As professoras demonstraram que, embora empreguem o seminário como atividade avaliativa, compreendem-no e ponderam questões diferentes, cada uma

elencando o que lhe servirá como critério mensurável e também qual a funcionalidade de tal atividade linguística em sua disciplina.

Com relação às orientações para a realização do seminário, visto que essa seja uma atividade de atribuição de conceitos, todas as docentes consideram que seus estudantes já dominam tal gênero discursivo e que saibam como realizá-lo, por isso não realizam orientações detalhadas ou minuciosas sobre tal gênero, mas as fazem de forma pontual ou rápida. Embora não percebam, as orientações dos professores são maneiras de conduzir o estudante à apropriação do gênero seminário. Entretanto, como essas orientações não satisfazem plenamente a condução à apropriação, o(s) estudante(s) precisa(m) procurar outras formas de garantir que esteja se adequando aos moldes dessa atividade, por isso eles se baseiam em conhecimentos prévios acerca do que seja apresentar seminário, seguindo padrões de apresentações realizadas anteriormente e mediante conhecimentos adquiridos em outras atividades presentes na esfera acadêmica, que contemplem concomitantemente, por um lado, questões da realização da atividade verbal e, por outro, questões avaliativas.

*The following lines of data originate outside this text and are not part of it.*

(** * The OpenVPN 3 Linux configuration manager (src/configmgr/configmgr.hpp)

    A shallow embedding of [ConfigurationObject] and [ConfigManagerObject]:
    the D-Bus callbacks become functions over an explicit manager state, the
    exceptions become error replies, and every value the callbacks obtain
    from the environment (the clock, the generated object path, the contents
    of a member that the constructor leaves uninitialised) is an explicit
    argument. *)

From Stdlib Require Import String Ascii List Bool NArith ZArith Lia.
From Stdlib Require Import Sorted OrderedTypeEx.
Import ListNotations.

Local Open Scope string_scope.
Local Open Scope N_scope.

(** ** Basic types *)

(** [uid_t]: the numeric user id the D-Bus daemon reports for a sender.  The
    callbacks only ever use the sender's bus name through [GetUID(sender)],
    so a sender is represented by that uid. *)
Definition uid_t := N.

Definition time_t := Z.

(** [g_variant_new_uint64] of a [time_t]: the signed value is converted to
    [guint64], that is, taken modulo 2^64. *)
Definition to_guint64 (t : time_t) : Z := (t mod 18446744073709551616)%Z.

(** [unsigned int] arithmetic: [used_count++] wraps at 2^32. *)
Definition UINT_MODULUS : N := 4294967296.

Definition uint_incr (n : N) : N := (n + 1) mod UINT_MODULUS.

(** ** std::map<std::string, V>

    An association list kept in ascending key order; iteration (range-for)
    visits the entries in that order. *)
Module StdMap.
Section Ops.
Context {V : Type}.

Definition t := list (string * V).

Definition empty : t := [].

Fixpoint find (k : string) (m : t) : option V :=
  match m with
  | [] => None
  | (k', v) :: m' => if String.eqb k k' then Some v else find k m'
  end.

(** [m[k] = v] *)
Fixpoint assign (k : string) (v : V) (m : t) : t :=
  match m with
  | [] => [(k, v)]
  | (k', v') :: m' =>
      match String.compare k k' with
      | Lt => (k, v) :: (k', v') :: m'
      | Eq => (k, v) :: m'
      | Gt => (k', v') :: assign k v m'
      end
  end.

(** [m.erase(k)] *)
Definition erase (k : string) (m : t) : t :=
  filter (fun kv => negb (String.eqb k (fst kv))) m.

(** Mutation of the mapped value through the stored pointer: the entry
    keeps its key and its place. *)
Fixpoint update (k : string) (v : V) (m : t) : t :=
  match m with
  | [] => []
  | (k', v') :: m' =>
      if String.eqb k k' then (k', v) :: m' else (k', v') :: update k v m'
  end.

Definition keys (m : t) : list string := map fst m.

Definition ascending (m : t) : Prop :=
  StronglySorted (fun a b => String.compare a b = Lt) (keys m).
End Ops.
Arguments t : clear implicits.
End StdMap.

De maneira geral, o que se percebe é a construção de uma noção do gênero seminário com variações para cada professora, mas com base em uma prototipicidade (cf. SWALES, 1990). O(s) estudante(s), por sua vez, na interação com essas variações constrói(em) sua maneira de agir dentro de tal gênero, isto é, ele(s) desenvolve(s) seu(s) estilo(s) de acordo com padrões possibilitados por essa atividade linguístico-discursiva. Nesse sentido, a interação entre professor-aluno, aluno-aluno, e aluno-mundo orientará não só o estudante a apropriar-se do seminário, mas também os professores a refletirem o que consideram ser esse gênero, a cada vez que o empregam como forma de avaliação.

Dessa forma, é possível observar nas apresentações analisadas que os estudantes, a sua maneira, estão se apropriando do gênero discursivo seminário. Alguns alunos estão mais próximos dos padrões esperados pela comunidade acadêmica, levando-se em consideração, ainda, as diferenças de expectativa existentes em cada área de estudo dentro da universidade; outros ainda estão um pouco afastados, mas todos estão em processo de apropriação, pois todos estão, por serem recém-ingressos na universidade, desenvolvendo seu letramento acadêmico nos diferentes gêneros do discurso que aí são praticados.